**THE PROBLEM**: Each line from the one containing "(from_arg_matches env config_args)" through the last line of the records below is to be set down exactly; the rest stays out.

[Saved data entries]
(** A parameter set with everything at its default but the pattern and
    its two glob modes. *)
Definition ctx_with_pattern (p : option string) (glob_on iglob_on : bool) : Context :=
  mkContext None Physical false false false false false None false p glob_on iglob_on
    false 2 false false false "name" false 3 Bin None false false false false
    false false 0 0.

Definition entry (name : string) (ft : FileType) : DirEntry :=
  mkDirEntry ("./" ++ name) name (Some ft) 1 false.

(** A platform for concrete runs: metadata is the length of the path, a
    colour table styles [.rs] files, physical sizes are unavailable, and
    [table_loads] says whether [LS_COLORS] could be loaded. *)
Definition demo_platform (table_loads : bool) : Platform :=
  mkPlatform N N string string (list string) N Datatypes.unit Datatypes.unit Datatypes.unit
    (fun de => Ok (N.of_nat (String.length (de_path de))))
    (fun _ => Some "target")
    (if table_loads then Ok ["bold"] else Err tt)
    (fun tbl path _ =>
       if String.eqb (substring (String.length path - 3) 3 path) ".rs"
       then hd_error tbl else None)
    (fun s => s) "plain"
    (fun md _ _ => md)
    (fun _ _ _ _ => None)
    (fun md => Some md)
    (fun _ => None).

(** * Properties *)

(** ** Re-synthesis of one identifier ([pick_args_from]) *)

Definition emit_token (k s : OsString) : list OsString :=
  if String.eqb s "false" then []
  else if String.eqb s "true" then ["--" ++ k] else ["--" ++ k; s].

Lemma pick_tokens_flat_map : forall k raw,
  filter (fun s => negb (String.eqb s "true"))
    (concat (filter (fun pair => negb (String.eqb (nth 1 pair "") "false"))
               (map (fun s => ["--" ++ k; s]) raw)))
  = flat_map (emit_token k) raw.
Proof.
  intros k raw. induction raw as [| s raw IH]; [reflexivity |].
  simpl. unfold emit_token.
  destruct (String.eqb s "false") eqn:Hf; simpl.
  - exact IH.
  - destruct (String.eqb s "true") eqn:Ht; cbn in IH |- *; rewrite ?Ht; cbn;
      rewrite IH; reflexivity.
Qed.

Lemma emit_token_not_bool : forall k s t,
  In t (emit_token k s) -> t <> "true" /\ t <> "false".
Proof.
  intros k s t. unfold emit_token.
  destruct (String.eqb s "false") eqn:Hf; [intros [] |].
  destruct (String.eqb s "true") eqn:Ht; simpl.
  - intros [<- | []]; split; discriminate.
  - intros [<- | [<- | []]]; [split; discriminate |].
    apply String.eqb_neq in Hf. apply String.eqb_neq in Ht. auto.
Qed.

(** C4: a winning raw token is emitted as the flag [--<id with _ turned
    into ->] followed by its value, except that a ["false"] value drops the
    pair and a ["true"] value drops the value but keeps the flag; hence the
    emitted tokens never contain a ["true"] or ["false"] value token. *)
Theorem pick_args_from_emits : forall id m,
  pick_args_from id m =
    match try_get_raw id m with
    | Some raw =>
        flat_map (fun s => if String.eqb s "false" then []
                           else if String.eqb s "true" then ["--" ++ kebab id]
                           else ["--" ++ kebab id; s]) raw
    | None => []
    end
  /\ (forall t, In t (pick_args_from id m) -> t <> "true" /\ t <> "false").
Proof.
  intros id m. unfold pick_args_from.
  destruct (try_get_raw id m) as [raw |]; [| split; [reflexivity | intros t []]].
  rewrite pick_tokens_flat_map. split; [reflexivity |].
  intros t Hin. apply in_flat_map in Hin as [s [_ Hs]].
  exact (emit_token_not_bool _ _ _ Hs).
Qed.

(** ** Bare invocation *)

(** C5: with a configuration file and no user token at all, [init] is the
    parse of the configuration tokens alone turned into a [Context]; the
    re-synthesis is not run. *)
Theorem init_bare_invocation : forall env bin config,
  init env [bin] (Some config) =
    match command env false config with
    | Err e => Exit e
    | Ok config_args => map_err Config (from_arg_matches env config_args)
    end.
Proof.
  intros [du un sv sd ti to] bin config. reflexivity.
Qed.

**SOLUTION FOR THIS EXERCISE**:
    | Ok config_args => map_err Config (from_arg_matches env config_args)
    end.
Proof.
  intros [du un sv sd ti to] bin config. reflexivity.
Qed.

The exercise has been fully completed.